Problem: I need the records below retyped exactly.

Input:
▬▬▬▬▬▬▬▬▬▬

(** A consequence nobody asks for: [assigned_worker], documented as a
    preference, binds every claim, requeue and re-assignment, so a job assigned
    to a worker that is then revoked is not leased again, to anyone. *)
Lemma revoked_assignee_strands_job s0 s u k j i l :
  reachable uuid secret token_hash_of s0 → sys_threads s0 = [] → was_revoked (sys_world s0) u → rtc step s0 s →
  ms_jobs (w_store (sys_world s0)) !! k = Some j → ej_assigned_worker j = Some u →
  ms_leases (w_store (sys_world s)) !! i = Some l → wl_job_id l = ej_job_id j →
  is_Some (ms_leases (w_store (sys_world s0)) !! i).
Proof using uuid_inj secret_inj.
  intros Hs0 Hquiet Hu Hlater Hj Ha Hl Hlj.
  destruct (revoked_never_leased s0 s u Hs0 Hquiet Hu Hlater) as [Hsince Hnone]. apply (Hnone _ _ Hl).
  destruct (reachable_sys_inv _ _ _ uuid_inj secret_inj s0 Hs0) as [Hi0 _].
  destruct (si_inv _ _ Hsince) as [Hi _].
  destruct (inv_job _ _ _ _ Hi0 _ _ Hj) as [-> _].
  destruct (ev_jobs _ _ (si_later _ _ Hsince) _ _ Hj) as (j' & Hj' & Hsame & _).
  destruct (inv_lease _ _ _ _ Hi _ _ Hl) as (_ & _ & _ & j2 & _ & Hj2 & _ & _ & _ & _ & _ & Htake).
  rewrite Hlj, Hj' in Hj2. injection Hj2 as <-.
  rewrite <- (sj_assigned _ _ Hsame), Ha in Htake. by apply bool_decide_eq_true in Htake as ->.
Qed.
End Revocation.

(** The first [n] calls of a thread. *)
Fixpoint advance (uuid secret : nat → string) (n : nat) (p : Prog unit) (w : World) : Prog unit * World :=
  match n, p with
  | S n, Call e k => let '(x, w') := handle uuid secret e w in advance uuid secret n (k x) w'
  | _, _ => (p, w)
  end.
Lemma advance_steps uuid secret hash n p w ts :
  rtc (step uuid secret hash) (MkSystem w (p :: ts))
    (MkSystem (advance uuid secret n p w).2 ((advance uuid secret n p w).1 :: ts)).
Proof.
  revert p w. induction n as [|n IH]; intros p w; [done|]. destruct p as [a| |X e k]; [done|done|]. cbn.
  destruct (handle uuid secret e w) as [x w'] eqn:E. eapply rtc_l; [|apply IH].
  exact (step_call _ _ _ 0 e k x w w' (Call e k :: ts) eq_refl E).
Qed.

▬▬▬▬▬▬▬▬▬▬

Answer to this problem:
(** A consequence nobody asks for: [assigned_worker], documented as a
    preference, binds every claim, requeue and re-assignment, so a job assigned
    to a worker that is then revoked is not leased again, to anyone. *)
Lemma revoked_assignee_strands_job s0 s u k j i l :
  reachable uuid secret token_hash_of s0 → sys_threads s0 = [] → was_revoked (sys_world s0) u → rtc step s0 s →
  ms_jobs (w_store (sys_world s0)) !! k = Some j → ej_assigned_worker j = Some u →
  ms_leases (w_store (sys_world s)) !! i = Some l → wl_job_id l = ej_job_id j →
  is_Some (ms_leases (w_store (sys_world s0)) !! i).
Proof using uuid_inj secret_inj.
  intros Hs0 Hquiet Hu Hlater Hj Ha Hl Hlj.
  destruct (revoked_never_leased s0 s u Hs0 Hquiet Hu Hlater) as [Hsince Hnone]. apply (Hnone _ _ Hl).
  destruct (reachable_sys_inv _ _ _ uuid_inj secret_inj s0 Hs0) as [Hi0 _].
  destruct (si_inv _ _ Hsince) as [Hi _].
  destruct (inv_job _ _ _ _ Hi0 _ _ Hj) as [-> _].
  destruct (ev_jobs _ _ (si_later _ _ Hsince) _ _ Hj) as (j' & Hj' & Hsame & _).
  destruct (inv_lease _ _ _ _ Hi _ _ Hl) as (_ & _ & _ & j2 & _ & Hj2 & _ & _ & _ & _ & _ & Htake).
  rewrite Hlj, Hj' in Hj2. injection Hj2 as <-.
  rewrite <- (sj_assigned _ _ Hsame), Ha in Htake. by apply bool_decide_eq_true in Htake as ->.
Qed.
End Revocation.

(** The first [n] calls of a thread. *)
Fixpoint advance (uuid secret : nat → string) (n : nat) (p : Prog unit) (w : World) : Prog unit * World :=
  match n, p with
  | S n, Call e k => let '(x, w') := handle uuid secret e w in advance uuid secret n (k x) w'
  | _, _ => (p, w)
  end.
Lemma advance_steps uuid secret hash n p w ts :
  rtc (step uuid secret hash) (MkSystem w (p :: ts))
    (MkSystem (advance uuid secret n p w).2 ((advance uuid secret n p w).1 :: ts)).
Proof.
  revert p w. induction n as [|n IH]; intros p w; [done|]. destruct p as [a| |X e k]; [done|done|]. cbn.
  destruct (handle uuid secret e w) as [x w'] eqn:E. eapply rtc_l; [|apply IH].
  exact (step_call _ _ _ 0 e k x w w' (Call e k :: ts) eq_refl E).
Qed.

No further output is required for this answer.